Example "Search motif in genome"
sourceTrack: "Pyrococcus Furiosus, complete genome"
eValueCutOff = 10
querySequence = "actgcatgctgac"
outputOption = score only
Example "Look for hits to Rfam dump"
sourceTrack: "Pyrococcus Furiosus, complete genome"
eValueCutOff = 10
blastDatabase = C:\\Rfam.fasta
outputOption = score only
Example "Look for best hit to reference Genome"
sourceTrack: "Pyrococcus Furiosus, complete genome", "Reference genome"
eValueCutOff = 10
outputOption = score
DNAProperties - [2]
This module calculates one of the available thermodynamic properties for sliding windows of an
analyzed DNA sequence:
source tracks
1 - annotated sequence track with the annotated sequence track. OR 1 - Track with sequence
parameters
windowoffset/windowstep/windowsize
wordSize = if a custom conversion table is to be used the word size for the conversion, can be 2
or 3
conversionTable = if a custom conversion table is to be used (property = custom) the conversion
table, the format is simply a list of float values, corresponding to the di/trinucleotides. The order
of the di/trinucleotides is a follows:
di: aa, at, ag, ac,
ta, tt, tg, tc, ga, gt, gg, gc, ca, ct, cg, cc,
tri:
aaa, aat, aag, aac,
ata, att, atg, atc,
aga, agt, agg, agc,
aca, act, acg, acc,
taa, tat, tag, tac,
tta, ttt, ttg, ttc,
tga, tgt, tgg, tgc,
tca, tct, tcg, tcc,
gaa, gat, gag, gac,
gta, gtt, gtg, gtc,
gga, ggt, ggg, ggc,
gca, gct, gcg, gcc,
caa, cat, cag, cac,
cta, ctt, ctg, ctc,
cga, cgt, cgg, cgc,
cca, cct, ccg, ccc,
property = one of the following: aphilicity, base stacking, b-dna twist, bendability, bending
stiffness, cpg islands, cpnpgcpg islands, cpnpgislands, dna denaturation, duplex stability disrupt
energy, duplex stability free energy, nucleosome position, propellor twist, protein deformation,
protein dna twist, z dna
Example: "Calcuate bending stiffness in a sliding window of size 51"

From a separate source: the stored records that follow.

(** [redact_existing_json_segments]: only replaces what is there. *)
Fixpoint redact_existing_json_segments (segments : list string) (redaction : Value) (data : Value)
    {struct segments} : Value :=
  match segments with
  | [] => data
  | segment :: rest =>
      (fix at_segment (data : Value) : Value :=
         match data with
         | Array items => Array (map at_segment items)
         | Object object =>
             match str_strip_suffix "[]" segment with
             | Some field =>
                 match assoc_get field object with
                 | None => data
                 | Some value =>
                     if bool_decide (rest = []) then Object (map_insert field redaction object)
                     else
                       match value with
                       | Array items =>
                           Object (map_insert field
                             (Array (map (redact_existing_json_segments rest redaction) items)) object)
                       | _ => data
                       end
                 end
             | None =>
                 match assoc_get segment object with
                 | None => data
                 | Some value =>
                     if bool_decide (rest = []) then Object (map_insert segment redaction object)
                     else Object (map_insert segment (redact_existing_json_segments rest redaction value) object)
                 end
             end
         | _ => data
         end) data
  end.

source track: "Pyrococcus furiosus complete genome"
windowoffset = 0
windowStep = 1
windowSize = 25
property = bending stiffness
Dynalign - [3]
Dynalign is a tool that calculates the secondary structure common to two sequences. moses uses
for each window of an analyzed genome the most similar sequence from references genomes for
alignment.
source tracks
1 - Annotated sequence track with Analyzed genome
2 - Annotated sequence track with reference genome 1
3 - BLAST track for Analyzed genome against reference genome 1
4 - Annotated sequence track with reference genome 2
5 - BLAST track for Analyzed genome against reference genome 3
...
...
last - optional stencil track
the BLAST tracks may not use the "only" option in the parameter output option so that location
information is not discared.
parameters
windowoffset/windowstep/windowsize/calculateUsingStencil
Example "Use Dynalign on EColi using four reference Genomes"

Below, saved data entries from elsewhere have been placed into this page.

(** Revocation takes effect and lasts: after a tracked credential is
    revoked, or its id put on the revocation list, it counts as revoked, and no
    later operation on users, tenants, databases, identities or credentials
    changes that, except issuing the same credential id again. *)
Lemma revocation_lasts (a : AuthStore) (jti : Uuid) (revocation : AuthOp) (ops : list AuthOp)
    (Hrev : revocation = ARevokeJti jti \/
            (revocation = ARevoke jti /\ is_Some (au_credential_issuances a !! jti)))
    (Hops : Forall (fun op => tracks jti op = false) ops) :
  is_jti_revoked (fold_left run_auth ops (run_auth a revocation)) jti = true.
Proof.
  assert (Hnow : is_jti_revoked (run_auth a revocation) jti = true).
  { destruct Hrev as [->|[-> [m Hm]]]; cbn [run_auth]; unfold is_jti_revoked.
    - cbn. by rewrite bool_decide_true by set_solver.
    - unfold revoke_credential, modify. cbn [fst]. rewrite Hm. cbn. rewrite lookup_insert_eq.
      by case_bool_decide. }
  revert Hnow. generalize (run_auth a revocation) as b.
  induction Hops as [|op ops Hop _ IH]; intros b Hb; [done|]. apply IH. by apply run_auth_revoked.
Qed.

(** A user provisioned through a federated identity is not in the user
    table: the first [upsert_user_identity] for an identity returns a new user
    but leaves the users as they were, so looking the user up by id finds
    nothing and suspending it reports that it does not exist.  The interface
    documents that the call creates a users row. *)
Theorem federated_user_missing (a : AuthStore) (fresh : UserId) (now_ms later : Z)
    (provider external_id name : string) (email : option string)
    (Hnew : au_user_identity_map a !! (provider, external_id) = None)
    (Hfresh : au_users a !! fresh = None) :
  exists a' user, upsert_user_identity fresh now_ms provider external_id name email a = (a', Ok user) /\
    u_id user = fresh /\ get_user a' fresh = None /\
    suspend_user later fresh a' = (a', Ok false).
Proof.
  unfold upsert_user_identity, bind, gets, Datatypes.id. rewrite Hnew. do 2 eexists.
  split; [reflexivity|]. split; [done|]. split; [exact Hfresh|].
  unfold suspend_user, bind, gets, Datatypes.id. cbn. by rewrite Hfresh.
Qed.
End AuthProofs.

Section AuthExamples.
Local Existing Instance simple_serde_number.

(** The text form of credential ids plays no part in the examples. *)
#[local] Instance blank_uuid_text : UuidText := {| uuid_to_string _ := "uuid"; uuid_parse _ := None |}.

Lemma federated_user_missing_witness :
  exists a' user, upsert_user_identity "u9" 0 "tailscale" "ann@example" "Ann" None auth_default = (a', Ok user) /\
    u_id user = "u9" /\ get_user a' "u9" = None /\ suspend_user 1 "u9" a' = (a', Ok false).
Proof. apply (federated_user_missing auth_default "u9" 0 1 "tailscale" "ann@example" "Ann" None); reflexivity. Defined.
End AuthExamples.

source tracks "Ecoli genome", "Entero genome", "BLAST Ecoli vs Entero", "Erwinia genome",
"BLAST Ecoli vs Erwinia", "Klebsiella genome", "BLAST Ecoli vs Klebsiella", "Salmonella
genome", "BLAST Ecoli vs Salmonella", "Ecoli intergenic regions"
windowoffset = 0
windowStep = 1
windowSize = 37
calculateUsingStencil = 1
Hidden Markov Models - untested !
This module can be used to see if sliding windows of an analyzed nucleotide or numerical
sequence matches a given hidden markov model (mode = match) or it can calculate for each
window the most probable state at the center of the window (mode = decode).
source track
1 - analysed nucleotide sequence or numerical sequence
parameters
mode = can be match or decode
transitionProbabilities = transition probabilites matrix.
emissionProbabilities = emission probablities matrix.
startProbabilities = start probabilites vector.
stateLabels = state labels; a list of strings.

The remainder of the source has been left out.